Bioenergetics 3: Glycolysis Flashcards
How can the pathway of process of glycolysis be regulated
Only certain bonds are oxidised.
Phosphofructokinase (PFK) catalysing step 3 is most important regulator
Inhibited by High ATP, citrate and acidification (signals of plentiful energy source don’t need to break down glucose)
Activated by AMP, ADP and fructose-2,6-biphosphate.
What are the three main reaction types involved in glycolysis
- Rearrangement/preparation involving making isomers
- Condensation / splitting
- Oxidation reduction
What bonds in glucose oxidised
C-C bonds aren’t oxidised directly so they need to be rearranged to C-H or C-OH for oxidation
What enzymes do redox reactions use
Dehydrogenases (they remove H+ + e
How is cellular respiration different to combustion
Instead of explosive release of energy all at once, metabolism releases energy through steps that are controlled and used to synthesis ATP which captures energy.
How is glucose trapped in cells (glucose can leave too)
After going through cells facilitated transport GLUT, Hexokinase or Glucokinase adds a phosphate which is negatively charged. This means it can’t go through the glucose transporters again
What is the difference between Hexokinase and Glucokinase
Hexokinase in all tissues, Glucokinase in liver, kidneys, pancreatic b cells. Hexokinase works at low concentrations for anything that comes through (low Km=high affinity )
Glucokinase responds to high glucose and is super fast to clear it out of your blood (high Km= low affinity)
What does phosphoglucoisomerase do (what reaction) (2)
It rearranges glucose-6-phosphate into fructose-6-phosphate
isomerism reaction
What does phosphofructokinase do (what reaction). Is this commitment step (3)
it adds a phosphate to fructose-6-phosphate to fructose-1,6-biphosphate. this requires investment of ATP to provide the phosphate so yes commitment.
What does Aldolase do (4), (5)
It splits fructose-1,6-biphosphate into 2 products which are not symmetrical so the dihydroxyacetone phosphate is converted into the one we want glyceraldehyde-3-phosphate one by another enzyme 5. Triose phosphate isomerase
What is step 6 doing (glyceraldehyde-3-phosphate dehydrogenase)
Its adding a phosphate from cytosol to the two now symmetric products from the last reaction. This kicks out an H from both of them which makes 2 NADH
What is step 7 doing (phosphoglycerokinase)

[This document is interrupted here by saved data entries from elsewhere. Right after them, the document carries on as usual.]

(** The same under the handler of [check_and_alert]. *)
Lemma handled_classify (current : pyval) (entries : list pyval) (w : world)
    (mc ml : gmap string (list pyval)) (b : bool) :
  cached_last e w queue entries ->
  extract_relevant (clock e AtCurrent) current queue = Ok mc ->
  extract_relevant (clock e AtLast) (PList entries) queue = Ok ml ->
  all_past (scan_clock e) 0 (map event_date entries) = Ok b ->
  try_except (classify e queue current) (on_error queue) w
  = try_except (react e queue current mc (refiltered e ml) b) (on_error queue)
      (mkworld (cache w) (actions w ++ [CacheRead queue]) (stdout w)).
Proof.
  intros Hc Hmc Hml Hb. unfold try_except.
  rewrite (classify_normal _ _ _ _ _ _ Hc Hmc Hml Hb). reflexivity.
Qed.


End Classifier.

Section Reactions.

Variable e : env.
Variable queue url : string.

Lemma run_split (w w1 : world) (current : pyval) :
  fetch_with_retry e queue url (seq 0 3) PNone w = (Ok current, w1) ->
  run e queue url w
  = snd (if is_none current then print (LogGivingUp queue) w1
         else try_except (classify e queue current) (on_error queue) w1).
Proof.
  intros H. unfold run, check_and_alert, try_except.
  unfold mbind at 1. unfold M_bind at 1. rewrite H.
  destruct (is_none current); [reflexivity|].
  unfold on_error. destruct (classify e queue current w1) as [[[]|ex] w2]; reflexivity.
Qed.

Lemma save_current_run (data : pyval) (w : world) :
  save_current e queue data w
  = (match save_raises e queue data with None => Ok tt | Some ex => Raise ex end,
     mkworld (saved e queue data (cache w)) (actions w ++ [CacheWrite queue data]) (stdout w)).
Proof.
  unfold save_raises, saved, save_leaves, file. unfold_m. simpl.
  destruct (storage e (cache_path queue) data); reflexivity.
Qed.

Lemma react_ignored (current : pyval) (mc ml : gmap string (list pyval)) (w : world) :
  truthy current = false ->
  try_except (react e queue current mc ml true) (on_error queue) w
  = (Ok tt, mkworld (saved e queue current (cache w))
              (actions w ++ [CacheWrite queue current])
              (stdout w ++ LogIgnored queue :: after_save e queue current [])).
Proof.
  intros H. unfold react. rewrite H. simpl.
  unfold try_except. unfold mbind, M_bind. unfold print at 1. rewrite save_current_run.
  unfold after_save, on_error, print. simpl.
  destruct (save_raises e queue current); simpl; rewrite <- ?app_assoc; reflexivity.
Qed.

Lemma react_cancelled (current : pyval) (mc ml : gmap string (list pyval)) (w : world) :
  truthy current = false ->
  try_except (react e queue current mc ml false) (on_error queue) w
  = (Ok tt, mkworld (saved e queue current (cache w))
              (actions w ++ [TelegramPost (MsgCancelled queue (QUEUE_NAMES e !! queue)
                                             (clock e AtMessage));
                             CacheWrite queue current])
              (stdout w ++ telegram_line (telegram e)
                 :: after_save e queue current [LogCancelled queue])).
Proof.
  intros H. unfold react. rewrite H. simpl.
  unfold try_except. unfold mbind, M_bind. unfold send_telegram, act, print.
  unfold mbind, M_bind. rewrite save_current_run.
  unfold after_save, on_error, print. simpl.
  destruct (save_raises e queue current); simpl; rewrite <- ?app_assoc; reflexivity.
Qed.

Lemma react_changed (current : pyval) (days : list pyval) (parts : list part)
    (mc ml : gmap string (list pyval)) (b : bool) (w : world) :
  truthy current = true ->
  dict_eqb mc ml = false ->
  iter current = Ok days ->
  traverse (build_part queue) days = Ok parts ->
  try_except (react e queue current mc ml b) (on_error queue) w
  = (Ok tt, mkworld (saved e queue current (cache w))
              (actions w ++ [TelegramPost (MsgChanged queue (QUEUE_NAMES e !! queue) parts);
                             CacheWrite queue current])
              (stdout w ++ telegram_line (telegram e)
                 :: after_save e queue current [LogChanged queue])).
Proof.
  intros H Hd Hi Hp. unfold react. rewrite H, Hd. simpl.
  unfold try_except. unfold mbind, M_bind. unfold lift. unfold mbind, result_bind, rbind.
  rewrite Hi, Hp. unfold send_telegram, act, print.
  unfold mbind, M_bind. rewrite save_current_run.
  unfold after_save, on_error, print. simpl.
  destruct (save_raises e queue current); simpl; rewrite <- ?app_assoc; reflexivity.
Qed.

Lemma react_unchanged (current : pyval) (mc ml : gmap string (list pyval)) (b : bool) (w : world) :
  truthy current = true ->
  dict_eqb mc ml = true ->
  try_except (react e queue current mc ml b) (on_error queue) w
  = (Ok tt, mkworld (cache w) (actions w) (stdout w ++ [LogNoChange queue])).
Proof. intros H Hd. unfold react. rewrite H, Hd. reflexivity. Qed.

End Reactions.

Section PastEntries.

Variable queue : string.

Lemma past_entry_surviving (today : Date.date) (day : pyval) :
  past_entry today day = true -> surviving today day = None.
Proof.
  unfold past_entry, surviving. intros [_ H]%andb_prop.
  destruct (event_date day) as [| | |s| |]; try reflexivity.
  destruct (Date.parse s) as [d|] eqn:Hp; [|reflexivity].
  destruct (Date.ltb d today); [reflexivity|].
  destruct s; [discriminate Hp|discriminate H].
Qed.

Lemma past_entries_normalizable (today : Date.date) (entries : list pyval) :
  forallb (past_entry today) entries = true ->
  normalizable today queue (PList entries) = true.
Proof.
  simpl. induction entries as [|d ds IH]; simpl; [reflexivity|].
  intros [Hd Hr]%andb_prop. rewrite (past_entry_surviving today d Hd), (IH Hr).
  unfold past_entry in Hd. apply andb_prop in Hd as [-> _]. reflexivity.
Qed.

Lemma past_entries_empty (today : Date.date) (entries : list pyval)
    (acc : gmap string (list pyval)) :
  forallb (past_entry today) entries = true ->
  foldl (keep_day today queue) acc entries = acc.
Proof.
  revert acc. induction entries as [|d ds IH]; intros acc; simpl; [reflexivity|].
  intros [Hd Hr]%andb_prop. unfold keep_day at 2.
  rewrite (past_entry_surviving today d Hd). apply IH, Hr.
Qed.

Lemma past_entries_extract (today : Date.date) (entries : list pyval) :
  forallb (past_entry today) entries = true ->
  extract_relevant today (PList entries) queue = Ok ∅.
Proof.
  intros Hp. rewrite (extract_relevant_ok _ _ _ (past_entries_normalizable today _ Hp)).
  f_equal. apply past_entries_empty, Hp.
Qed.

Lemma past_entries_all_past (now : nat -> Date.date) (i : nat) (entries : list pyval) :
  (forall j, forallb (past_entry (now j)) entries = true) ->
  all_past now i (map event_date entries) = Ok true.
Proof.
  revert i. induction entries as [|d ds IH]; intros i Hall; simpl; [reflexivity|].
  assert (Hr : forall j, forallb (past_entry (now j)) ds = true).
  { intros j. specialize (Hall j). simpl in Hall. apply andb_prop in Hall as [_ Hr]. exact Hr. }
  specialize (Hall i). simpl in Hall. apply andb_prop in Hall as [Hd _].
  unfold past_entry in Hd. apply andb_prop in Hd as [_ Hd].
  unfold all_past; fold all_past.
  destruct (truthy (event_date d)); simpl in Hd; [|apply IH, Hr].
  destruct (event_date d) as [| | |s| |]; try discriminate.
  simpl. destruct (Date.parse s) as [dt|]; [|discriminate]. simpl.
  rewrite Hd. apply IH, Hr.
Qed.

End PastEntries.

Section Rollover.

Variable e : env.
Variable queue url : string.

(** C3. An empty fetched schedule against a cached schedule whose dates are
    all strictly before the date of the call, at each read of the clock
    that looks at them (or against no cached schedule at all), is ignored:
    nothing is sent, [LogIgnored] is printed, and [save_current] is called
    with the empty schedule, which overwrites the cache file.  (When the
    disk refuses the write, the file is as the failed write left it and
    the line of the handler follows.) *)
Theorem rollover_ignored (w w1 : world) (entries : list pyval) :
  fetch_with_retry e queue url (seq 0 3) PNone w = (Ok (PList []), w1) ->
  cached_last e w queue entries ->
  all_behind e entries ->
  run e queue url w
  = mkworld (saved e queue (PList []) (cache w))
      (actions w1 ++ [CacheRead queue; CacheWrite queue (PList [])])
      (stdout w1 ++ LogIgnored queue :: after_save e queue (PList []) []).
Proof.
  intros Hf Hc Hp. rewrite (run_split _ _ _ _ _ _ Hf). simpl.
  pose proof (fetch_with_retry_cache _ _ _ _ _ _ _ _ Hf) as Hcache.
  assert (Hc1 : cached_last e w1 queue entries) by (unfold cached_last; rewrite Hcache; exact Hc).
  rewrite (handled_classify e queue (PList []) entries w1 ∅ ∅ true Hc1).
  - rewrite react_ignored by reflexivity. simpl. rewrite Hcache, <- app_assoc. reflexivity.
  - reflexivity.
  - apply past_entries_extract, (proj1 Hp).
  - apply past_entries_all_past. intros j. apply (proj2 Hp).
Qed.

End Rollover.
Section NormalizerClaims.

Variable today : Date.date.
Variable queue : string.

(** C4 (amended). On a schedule that is a sequence of day objects with
    typed [queues] in the surviving entries, [extract_relevant] returns a
    mapping [m] such that: no key of [m] is a date strictly before [today]
    (every key parses); entries whose [eventDate] does not parse are dropped
    silently (removing them from the input gives the same [m]); every
    surviving entry that no later entry repeats the date string of is
    mapped, under its date string, to its projected interval list for the
    queue; and [m] holds nothing else. *)
Theorem normalize_spec (days : list pyval) :
  normalizable today queue (PList days) = true ->
  exists m,
    extract_relevant today (PList days) queue = Ok m /\
    (forall k v, m !! k = Some v ->
       exists d, Date.parse k = Some d /\ Date.ltb d today = false) /\
    extract_relevant today (PList (List.filter well_dated days)) queue = Ok m /\
    (forall (i : nat) day s,
       days !! i = Some day ->
       surviving today day = Some s ->
       (forall (j : nat) day', (i < j)%nat -> days !! j = Some day' ->
          event_date day' <> PStr s) ->
       m !! s = Some (projection queue day)) /\
    (forall k v, m !! k = Some v ->
       exists day, day ∈ days /\ surviving today day = Some k /\
                   v = projection queue day).
Proof.
  intros Hn. exists (foldl (keep_day today queue) ∅ days).
  split; [apply extract_relevant_ok, Hn|].
  split; [|split; [|split]].
  - intros k v Hk. apply keep_days_keys in Hk as [Hk|(day & _ & Hs & _)].
    + rewrite lookup_empty in Hk. discriminate.
    + apply surviving_inv in Hs as [_ Hs]. exact Hs.
  - rewrite extract_relevant_ok by apply normalizable_filter, Hn.
    f_equal. apply keep_days_well_dated.
  - intros i day s Hi Hs Hl. apply (keep_days_last today queue days ∅ i day s Hi Hs Hl).
  - intros k v Hk. apply keep_days_keys in Hk as [Hk|H]; [|exact H].
    rewrite lookup_empty in Hk. discriminate.
Qed.

(** C9. When two entries carry the same today-or-future date string and the
    second is the last entry with that string, the mapping holds the
    projected interval list of the second under that date, whatever the
    first one listed. *)
Theorem duplicate_date_last_wins (days : list pyval) (i j : nat)
    (first second : pyval) (s : string) :
  normalizable today queue (PList days) = true ->
  (i < j)%nat ->
  days !! i = Some first ->
  days !! j = Some second ->
  surviving today first = Some s ->
  surviving today second = Some s ->
  (forall (k : nat) day, (j < k)%nat -> days !! k = Some day -> event_date day <> PStr s) ->
  exists m,
    extract_relevant today (PList days) queue = Ok m /\
    m !! s = Some (projection queue second) /\
    (projection queue first <> projection queue second ->
     m !! s <> Some (projection queue first)).
Proof.
  intros Hn _ _ Hj _ Hs Hl. exists (foldl (keep_day today queue) ∅ days).
  split; [apply extract_relevant_ok, Hn|].
  pose proof (keep_days_last today queue days ∅ j second s Hj Hs Hl) as Hm.
  split; [exact Hm|]. rewrite Hm. intros Hne [= Heq]. auto.
Qed.

End NormalizerClaims.

(** The mapping has one value per date string: of two surviving entries
    with the same date the first is not the one the mapping holds. *)
Lemma normalize_every_entry_counterexample :
  exists m,
    extract_relevant (Sample.jan 11) (PList [Sample.morning; Sample.revised]) "Q" = Ok m /\
    ~ (forall day s,
         day ∈ [Sample.morning; Sample.revised] ->
         surviving (Sample.jan 11) day = Some s ->
         m !! s = Some (projection "Q" day)).
Proof.
  eexists. split; [reflexivity|]. intros H.
  specialize (H Sample.morning "12.01.2025" ltac:(left) eq_refl).
  vm_compute in H. discriminate H.
Qed.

This is the only reversible kinase. It takes 1 Pi from each of the 2 1,3-biphosphoglycerate to make 2 ATP
What does phosphoglyceromutase (step 8) and Enolase (step 9) do
- It shuffles the phosphate around to make it less stable.
9. Removes a water makes it even more stable
what does step 10 do pyruvate kinase
It removes the last phosphate to make the 2 ATP and PYRUVATE -
What enzymes making ATP from making substrate level phosphorylation
the enzymes phosphoglycerate kinase and Pyruvate kinase catalyse the addition of Pi from the sugar directly to ADP
What is the most important regulator of glucose
PFK is inhibited by high ATP, Citrate from CAC, and acidification (pyruvate is acidic)
PFK is activated by AMP
What is the advantage of glycolysis going through an aerobic pathway vs an anaerobic pathway
Much more ATP produced through aerobic but Anaerobic is less efficient (less ATP) but much faster.
what are the limiting factors of glycolysis (anaerobic)
If it is overused it uses a lot of NAD+ ->NADH and there is no pathway to oxidise it back so the redox state of the cell changes.
Also Pyruvate is acidic in cells
What is the energy investment and payoff in glycolysis
2ATP are invested at steps 1 and 3 and 4ATP are made by substrate level phosphorylation at steps 7 and 10. It also produces 2 NADH at step 6 and 2 pyruvate.
How does glycolysis happen in anaerobic conditions (strenuous exercise where ATP demands can exceed the capacity of mitochondria to re oxidise NADH)
Pyruvate produced by glycolysis in muscle is reduced to lactate using the H from NADH by lactate dehydrogenase in the cytosol. This regenerates the 2NAD+ required for glycolysis.
Lactate is then transported to the liver where it can be converted back to glucose by gluconeogenesis.